Items from a dataset:
==================================================
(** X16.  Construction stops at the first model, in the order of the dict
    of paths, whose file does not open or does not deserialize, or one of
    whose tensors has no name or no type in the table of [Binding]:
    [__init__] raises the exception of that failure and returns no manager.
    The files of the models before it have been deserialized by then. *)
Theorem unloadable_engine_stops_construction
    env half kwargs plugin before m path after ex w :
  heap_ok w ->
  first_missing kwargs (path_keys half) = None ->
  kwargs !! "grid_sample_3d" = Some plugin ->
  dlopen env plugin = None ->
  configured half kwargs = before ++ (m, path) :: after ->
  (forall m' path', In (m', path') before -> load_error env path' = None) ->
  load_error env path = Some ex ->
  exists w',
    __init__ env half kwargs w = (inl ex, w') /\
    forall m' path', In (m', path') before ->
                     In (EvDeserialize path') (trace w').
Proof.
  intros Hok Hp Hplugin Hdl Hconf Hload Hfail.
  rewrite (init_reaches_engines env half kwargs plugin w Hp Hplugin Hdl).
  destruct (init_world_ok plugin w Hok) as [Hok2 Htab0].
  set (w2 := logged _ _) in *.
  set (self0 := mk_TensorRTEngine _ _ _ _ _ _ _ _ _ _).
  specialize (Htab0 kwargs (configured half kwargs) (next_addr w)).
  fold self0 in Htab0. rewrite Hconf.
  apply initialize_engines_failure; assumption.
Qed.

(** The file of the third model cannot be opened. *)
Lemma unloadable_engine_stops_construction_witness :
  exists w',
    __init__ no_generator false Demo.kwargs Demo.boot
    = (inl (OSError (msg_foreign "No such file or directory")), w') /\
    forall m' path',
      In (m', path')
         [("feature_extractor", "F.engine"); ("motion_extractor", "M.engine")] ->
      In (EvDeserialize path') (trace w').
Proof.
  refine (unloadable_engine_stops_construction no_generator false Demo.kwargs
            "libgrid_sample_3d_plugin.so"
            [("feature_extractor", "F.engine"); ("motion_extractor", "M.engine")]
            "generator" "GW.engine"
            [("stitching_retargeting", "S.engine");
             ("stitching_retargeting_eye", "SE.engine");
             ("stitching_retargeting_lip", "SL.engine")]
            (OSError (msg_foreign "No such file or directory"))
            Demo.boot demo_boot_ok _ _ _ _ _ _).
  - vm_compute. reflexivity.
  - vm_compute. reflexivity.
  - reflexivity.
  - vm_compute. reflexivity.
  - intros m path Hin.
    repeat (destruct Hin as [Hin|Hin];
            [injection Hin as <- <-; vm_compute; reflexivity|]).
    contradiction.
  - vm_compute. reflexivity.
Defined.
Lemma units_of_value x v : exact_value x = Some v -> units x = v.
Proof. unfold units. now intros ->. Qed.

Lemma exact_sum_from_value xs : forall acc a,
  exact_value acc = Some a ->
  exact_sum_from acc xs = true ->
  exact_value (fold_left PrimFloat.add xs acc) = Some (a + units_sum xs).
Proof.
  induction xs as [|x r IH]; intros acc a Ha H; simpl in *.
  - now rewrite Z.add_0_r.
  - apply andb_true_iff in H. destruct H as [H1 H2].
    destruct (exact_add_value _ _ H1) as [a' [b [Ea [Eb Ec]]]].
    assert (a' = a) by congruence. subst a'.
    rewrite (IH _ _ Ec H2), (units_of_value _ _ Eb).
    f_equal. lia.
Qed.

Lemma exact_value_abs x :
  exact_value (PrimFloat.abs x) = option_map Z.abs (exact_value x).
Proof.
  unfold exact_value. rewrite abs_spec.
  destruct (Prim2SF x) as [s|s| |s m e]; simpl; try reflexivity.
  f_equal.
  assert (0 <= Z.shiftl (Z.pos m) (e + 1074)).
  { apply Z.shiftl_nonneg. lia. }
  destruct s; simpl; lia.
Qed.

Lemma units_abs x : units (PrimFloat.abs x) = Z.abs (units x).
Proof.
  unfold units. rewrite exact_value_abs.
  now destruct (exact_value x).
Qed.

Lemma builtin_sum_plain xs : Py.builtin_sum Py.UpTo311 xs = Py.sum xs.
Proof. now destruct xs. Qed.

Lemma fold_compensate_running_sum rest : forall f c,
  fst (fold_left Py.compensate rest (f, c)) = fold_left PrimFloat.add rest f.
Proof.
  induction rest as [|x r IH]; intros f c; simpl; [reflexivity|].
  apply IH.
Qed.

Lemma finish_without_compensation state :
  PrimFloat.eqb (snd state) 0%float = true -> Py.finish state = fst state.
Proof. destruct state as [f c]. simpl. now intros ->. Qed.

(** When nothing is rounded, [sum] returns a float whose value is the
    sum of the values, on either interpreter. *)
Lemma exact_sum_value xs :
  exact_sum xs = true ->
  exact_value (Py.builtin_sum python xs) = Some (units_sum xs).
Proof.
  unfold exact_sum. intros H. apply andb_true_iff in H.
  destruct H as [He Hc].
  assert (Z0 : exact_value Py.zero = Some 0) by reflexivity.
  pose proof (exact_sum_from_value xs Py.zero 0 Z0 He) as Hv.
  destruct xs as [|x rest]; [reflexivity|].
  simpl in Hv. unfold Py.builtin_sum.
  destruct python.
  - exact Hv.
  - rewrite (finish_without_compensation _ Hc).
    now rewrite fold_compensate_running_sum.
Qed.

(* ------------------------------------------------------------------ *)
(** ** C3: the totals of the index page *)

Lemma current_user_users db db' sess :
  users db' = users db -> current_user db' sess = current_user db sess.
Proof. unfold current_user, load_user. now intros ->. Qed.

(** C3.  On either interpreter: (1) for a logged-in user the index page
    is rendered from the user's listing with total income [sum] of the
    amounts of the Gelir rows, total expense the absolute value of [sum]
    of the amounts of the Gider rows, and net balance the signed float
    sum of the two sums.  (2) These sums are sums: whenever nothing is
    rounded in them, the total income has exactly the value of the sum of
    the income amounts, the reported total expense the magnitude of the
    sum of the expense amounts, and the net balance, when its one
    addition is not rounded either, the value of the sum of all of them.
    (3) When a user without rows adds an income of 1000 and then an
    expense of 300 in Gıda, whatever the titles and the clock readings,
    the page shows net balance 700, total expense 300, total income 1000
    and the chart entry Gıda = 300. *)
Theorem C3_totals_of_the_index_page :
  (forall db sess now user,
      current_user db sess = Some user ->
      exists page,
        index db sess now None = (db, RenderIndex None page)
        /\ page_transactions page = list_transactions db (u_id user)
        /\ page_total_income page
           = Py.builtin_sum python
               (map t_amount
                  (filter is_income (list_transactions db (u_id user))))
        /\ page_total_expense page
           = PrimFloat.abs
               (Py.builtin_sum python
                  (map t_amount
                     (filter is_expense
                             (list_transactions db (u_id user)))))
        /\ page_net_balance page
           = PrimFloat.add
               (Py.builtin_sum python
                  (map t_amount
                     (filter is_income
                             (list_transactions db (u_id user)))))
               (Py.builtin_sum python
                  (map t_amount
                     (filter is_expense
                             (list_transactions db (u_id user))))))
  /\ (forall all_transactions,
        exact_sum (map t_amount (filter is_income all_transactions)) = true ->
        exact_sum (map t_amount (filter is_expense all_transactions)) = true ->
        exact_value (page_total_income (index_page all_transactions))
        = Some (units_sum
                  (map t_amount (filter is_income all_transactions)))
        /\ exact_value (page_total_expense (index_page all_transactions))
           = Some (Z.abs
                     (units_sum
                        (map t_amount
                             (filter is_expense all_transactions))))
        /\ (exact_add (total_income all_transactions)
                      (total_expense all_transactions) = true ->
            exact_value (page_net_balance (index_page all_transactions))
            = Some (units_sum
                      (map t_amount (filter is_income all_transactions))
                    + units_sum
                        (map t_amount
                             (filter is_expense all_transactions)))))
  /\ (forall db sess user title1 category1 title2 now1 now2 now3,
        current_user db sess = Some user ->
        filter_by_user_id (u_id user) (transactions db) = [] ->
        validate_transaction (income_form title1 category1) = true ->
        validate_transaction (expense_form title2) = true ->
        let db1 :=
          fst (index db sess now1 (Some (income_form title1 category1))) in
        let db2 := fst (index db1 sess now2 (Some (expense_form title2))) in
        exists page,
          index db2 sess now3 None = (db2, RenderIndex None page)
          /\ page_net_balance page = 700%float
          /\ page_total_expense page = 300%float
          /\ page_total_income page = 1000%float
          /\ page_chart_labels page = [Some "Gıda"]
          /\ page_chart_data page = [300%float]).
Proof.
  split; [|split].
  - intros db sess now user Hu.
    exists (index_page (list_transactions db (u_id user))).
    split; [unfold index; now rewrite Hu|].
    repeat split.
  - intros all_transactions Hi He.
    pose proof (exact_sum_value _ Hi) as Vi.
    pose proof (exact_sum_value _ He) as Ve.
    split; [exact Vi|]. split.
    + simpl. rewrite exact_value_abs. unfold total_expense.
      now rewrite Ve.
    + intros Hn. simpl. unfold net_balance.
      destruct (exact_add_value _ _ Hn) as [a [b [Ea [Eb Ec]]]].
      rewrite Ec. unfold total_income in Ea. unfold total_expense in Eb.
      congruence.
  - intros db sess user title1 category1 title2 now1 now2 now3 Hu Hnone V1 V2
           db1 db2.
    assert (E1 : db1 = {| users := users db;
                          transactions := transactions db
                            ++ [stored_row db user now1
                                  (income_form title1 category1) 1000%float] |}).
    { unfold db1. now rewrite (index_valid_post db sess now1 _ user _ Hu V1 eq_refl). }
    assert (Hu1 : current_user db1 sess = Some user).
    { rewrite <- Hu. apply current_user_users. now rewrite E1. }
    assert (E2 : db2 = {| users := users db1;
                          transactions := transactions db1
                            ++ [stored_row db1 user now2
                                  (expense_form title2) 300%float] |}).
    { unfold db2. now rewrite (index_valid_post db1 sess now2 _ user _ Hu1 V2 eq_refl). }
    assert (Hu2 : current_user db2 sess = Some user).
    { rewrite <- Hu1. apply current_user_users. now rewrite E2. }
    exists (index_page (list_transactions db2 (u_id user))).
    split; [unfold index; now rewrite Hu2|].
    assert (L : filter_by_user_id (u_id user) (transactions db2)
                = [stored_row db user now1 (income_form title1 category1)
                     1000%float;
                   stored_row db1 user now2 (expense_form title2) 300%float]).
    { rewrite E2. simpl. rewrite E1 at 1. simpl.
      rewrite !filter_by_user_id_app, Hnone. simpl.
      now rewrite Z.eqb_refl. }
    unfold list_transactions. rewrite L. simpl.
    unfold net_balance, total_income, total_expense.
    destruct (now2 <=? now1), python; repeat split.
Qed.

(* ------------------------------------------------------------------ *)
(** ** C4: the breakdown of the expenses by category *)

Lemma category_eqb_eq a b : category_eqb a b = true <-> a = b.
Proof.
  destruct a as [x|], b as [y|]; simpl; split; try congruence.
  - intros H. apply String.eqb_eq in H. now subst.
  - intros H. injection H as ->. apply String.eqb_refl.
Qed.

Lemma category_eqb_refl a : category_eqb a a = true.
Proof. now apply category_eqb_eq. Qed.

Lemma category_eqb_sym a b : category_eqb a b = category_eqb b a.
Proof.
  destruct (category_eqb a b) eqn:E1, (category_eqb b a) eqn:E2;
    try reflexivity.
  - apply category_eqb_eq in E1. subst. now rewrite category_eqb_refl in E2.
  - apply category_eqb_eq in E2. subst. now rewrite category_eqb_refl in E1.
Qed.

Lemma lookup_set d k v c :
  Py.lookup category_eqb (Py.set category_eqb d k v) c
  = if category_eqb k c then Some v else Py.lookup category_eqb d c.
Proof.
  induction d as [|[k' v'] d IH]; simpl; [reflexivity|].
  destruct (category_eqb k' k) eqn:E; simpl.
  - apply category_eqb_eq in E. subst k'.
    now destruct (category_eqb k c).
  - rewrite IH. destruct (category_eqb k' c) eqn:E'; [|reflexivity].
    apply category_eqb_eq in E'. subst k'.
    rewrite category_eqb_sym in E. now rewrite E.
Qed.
==================================================
WHAT THE EXERCISE ASKS:
For each line in the entries that contains the string "induction", make a copy.

ANSWER SECTION:
  induction xs as [|x r IH]; intros acc a Ha H; simpl in *.
  induction rest as [|x r IH]; intros f c; simpl; [reflexivity|].
  induction d as [|[k' v'] d IH]; simpl; [reflexivity|].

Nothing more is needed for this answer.